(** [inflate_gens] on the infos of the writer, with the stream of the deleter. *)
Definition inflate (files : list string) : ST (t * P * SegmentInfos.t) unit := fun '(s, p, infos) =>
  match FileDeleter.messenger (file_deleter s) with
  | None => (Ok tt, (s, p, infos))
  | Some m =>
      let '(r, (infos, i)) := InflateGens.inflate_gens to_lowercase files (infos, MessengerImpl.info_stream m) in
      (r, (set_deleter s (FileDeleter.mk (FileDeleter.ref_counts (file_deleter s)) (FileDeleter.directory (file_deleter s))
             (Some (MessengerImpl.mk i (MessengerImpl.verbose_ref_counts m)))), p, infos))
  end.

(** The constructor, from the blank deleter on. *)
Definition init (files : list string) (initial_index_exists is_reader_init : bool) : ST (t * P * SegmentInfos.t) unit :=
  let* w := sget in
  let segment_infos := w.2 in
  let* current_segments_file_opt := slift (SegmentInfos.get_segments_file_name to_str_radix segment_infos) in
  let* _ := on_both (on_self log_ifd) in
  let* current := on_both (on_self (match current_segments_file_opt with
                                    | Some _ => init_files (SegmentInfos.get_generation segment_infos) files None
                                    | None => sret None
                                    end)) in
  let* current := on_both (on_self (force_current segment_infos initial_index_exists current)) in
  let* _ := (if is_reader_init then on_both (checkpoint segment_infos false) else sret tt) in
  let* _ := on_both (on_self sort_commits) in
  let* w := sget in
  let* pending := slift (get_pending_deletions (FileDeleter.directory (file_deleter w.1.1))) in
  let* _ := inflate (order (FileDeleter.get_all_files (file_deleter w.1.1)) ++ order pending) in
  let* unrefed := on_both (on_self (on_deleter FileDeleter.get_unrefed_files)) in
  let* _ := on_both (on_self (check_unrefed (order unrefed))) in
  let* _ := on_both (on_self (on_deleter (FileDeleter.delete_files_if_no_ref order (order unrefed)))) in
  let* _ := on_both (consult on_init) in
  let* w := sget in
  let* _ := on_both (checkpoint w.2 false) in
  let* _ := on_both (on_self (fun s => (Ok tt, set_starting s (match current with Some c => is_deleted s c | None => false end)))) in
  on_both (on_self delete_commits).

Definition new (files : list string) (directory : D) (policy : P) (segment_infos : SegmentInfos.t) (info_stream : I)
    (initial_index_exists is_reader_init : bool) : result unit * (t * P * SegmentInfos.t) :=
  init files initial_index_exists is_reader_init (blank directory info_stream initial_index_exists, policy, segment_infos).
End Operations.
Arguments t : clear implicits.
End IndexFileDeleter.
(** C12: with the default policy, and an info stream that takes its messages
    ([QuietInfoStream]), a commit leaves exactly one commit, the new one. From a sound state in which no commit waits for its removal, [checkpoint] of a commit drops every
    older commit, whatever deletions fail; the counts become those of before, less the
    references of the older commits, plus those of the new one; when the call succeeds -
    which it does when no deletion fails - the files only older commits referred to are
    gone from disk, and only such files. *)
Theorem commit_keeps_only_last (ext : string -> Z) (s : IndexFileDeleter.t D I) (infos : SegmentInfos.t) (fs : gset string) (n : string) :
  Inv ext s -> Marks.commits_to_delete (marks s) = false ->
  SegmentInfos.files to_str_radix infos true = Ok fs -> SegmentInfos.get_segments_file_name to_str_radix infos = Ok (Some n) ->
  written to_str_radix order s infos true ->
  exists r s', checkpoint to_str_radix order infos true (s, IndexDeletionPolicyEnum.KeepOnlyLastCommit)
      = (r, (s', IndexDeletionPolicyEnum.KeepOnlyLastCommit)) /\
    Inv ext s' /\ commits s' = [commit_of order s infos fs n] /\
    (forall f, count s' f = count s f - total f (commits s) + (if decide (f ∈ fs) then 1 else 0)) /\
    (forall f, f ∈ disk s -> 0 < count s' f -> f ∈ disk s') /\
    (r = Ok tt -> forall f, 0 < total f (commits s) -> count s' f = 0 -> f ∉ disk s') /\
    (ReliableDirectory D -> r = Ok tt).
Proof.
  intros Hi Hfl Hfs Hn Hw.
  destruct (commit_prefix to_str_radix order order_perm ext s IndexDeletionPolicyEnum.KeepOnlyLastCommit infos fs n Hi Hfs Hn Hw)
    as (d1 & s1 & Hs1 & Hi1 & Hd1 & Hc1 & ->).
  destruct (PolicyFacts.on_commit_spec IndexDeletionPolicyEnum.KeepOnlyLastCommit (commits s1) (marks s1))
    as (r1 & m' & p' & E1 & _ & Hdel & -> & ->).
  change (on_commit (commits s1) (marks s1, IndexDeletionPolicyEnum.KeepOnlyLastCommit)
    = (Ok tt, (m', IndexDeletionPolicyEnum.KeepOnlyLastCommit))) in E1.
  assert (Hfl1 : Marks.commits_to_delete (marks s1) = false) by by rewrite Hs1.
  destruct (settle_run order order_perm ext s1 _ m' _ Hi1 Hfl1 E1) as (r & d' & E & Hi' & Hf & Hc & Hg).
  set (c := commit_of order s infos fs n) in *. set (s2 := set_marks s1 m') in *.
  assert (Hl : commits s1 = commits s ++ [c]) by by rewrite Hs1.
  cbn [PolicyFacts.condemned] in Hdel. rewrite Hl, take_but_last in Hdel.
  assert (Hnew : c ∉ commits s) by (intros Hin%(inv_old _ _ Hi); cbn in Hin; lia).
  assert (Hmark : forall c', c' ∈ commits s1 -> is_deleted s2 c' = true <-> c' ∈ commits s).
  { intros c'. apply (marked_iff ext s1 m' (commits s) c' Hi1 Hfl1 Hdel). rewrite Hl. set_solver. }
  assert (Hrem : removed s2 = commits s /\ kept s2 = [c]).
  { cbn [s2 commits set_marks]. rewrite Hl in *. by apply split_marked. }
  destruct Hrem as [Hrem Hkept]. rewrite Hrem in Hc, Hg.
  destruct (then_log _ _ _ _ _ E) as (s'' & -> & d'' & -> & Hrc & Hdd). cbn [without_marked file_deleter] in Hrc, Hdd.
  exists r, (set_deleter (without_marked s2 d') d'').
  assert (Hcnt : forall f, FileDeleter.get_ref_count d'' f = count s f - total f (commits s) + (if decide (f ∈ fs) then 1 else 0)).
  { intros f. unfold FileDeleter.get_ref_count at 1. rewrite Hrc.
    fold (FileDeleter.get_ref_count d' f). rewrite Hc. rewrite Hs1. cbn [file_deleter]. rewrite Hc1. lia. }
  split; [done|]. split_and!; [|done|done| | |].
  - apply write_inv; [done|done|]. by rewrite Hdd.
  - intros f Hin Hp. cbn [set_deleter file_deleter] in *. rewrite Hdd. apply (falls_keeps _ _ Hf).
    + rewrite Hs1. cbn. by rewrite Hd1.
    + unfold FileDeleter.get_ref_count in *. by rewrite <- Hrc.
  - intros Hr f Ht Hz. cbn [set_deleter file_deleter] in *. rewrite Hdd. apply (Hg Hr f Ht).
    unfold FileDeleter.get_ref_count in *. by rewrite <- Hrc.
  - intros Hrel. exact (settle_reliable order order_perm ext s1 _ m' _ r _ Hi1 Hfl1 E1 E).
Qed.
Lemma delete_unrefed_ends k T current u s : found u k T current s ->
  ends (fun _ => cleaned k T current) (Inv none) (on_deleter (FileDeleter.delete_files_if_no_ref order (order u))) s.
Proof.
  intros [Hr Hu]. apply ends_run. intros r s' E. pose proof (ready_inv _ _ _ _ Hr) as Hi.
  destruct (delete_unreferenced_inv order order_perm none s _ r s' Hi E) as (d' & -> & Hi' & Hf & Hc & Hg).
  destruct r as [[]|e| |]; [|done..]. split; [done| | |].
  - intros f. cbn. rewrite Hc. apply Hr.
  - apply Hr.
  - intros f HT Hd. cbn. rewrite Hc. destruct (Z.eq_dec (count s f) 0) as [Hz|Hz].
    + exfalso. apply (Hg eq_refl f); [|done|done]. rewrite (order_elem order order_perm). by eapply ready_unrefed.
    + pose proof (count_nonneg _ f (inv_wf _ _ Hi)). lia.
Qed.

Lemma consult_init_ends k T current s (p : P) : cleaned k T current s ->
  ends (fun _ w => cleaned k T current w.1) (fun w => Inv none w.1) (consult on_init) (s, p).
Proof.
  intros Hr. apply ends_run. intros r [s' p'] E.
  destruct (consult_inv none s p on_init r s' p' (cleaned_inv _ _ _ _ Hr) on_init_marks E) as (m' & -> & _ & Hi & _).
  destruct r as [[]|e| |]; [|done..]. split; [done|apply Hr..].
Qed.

----

- Exercise directions -
Check each line of the listing for "unfold". Show those that have it.

- Task output -
  { intros f. unfold FileDeleter.get_ref_count at 1. rewrite Hrc.
    + unfold FileDeleter.get_ref_count in *. by rewrite <- Hrc.
    unfold FileDeleter.get_ref_count in *. by rewrite <- Hrc.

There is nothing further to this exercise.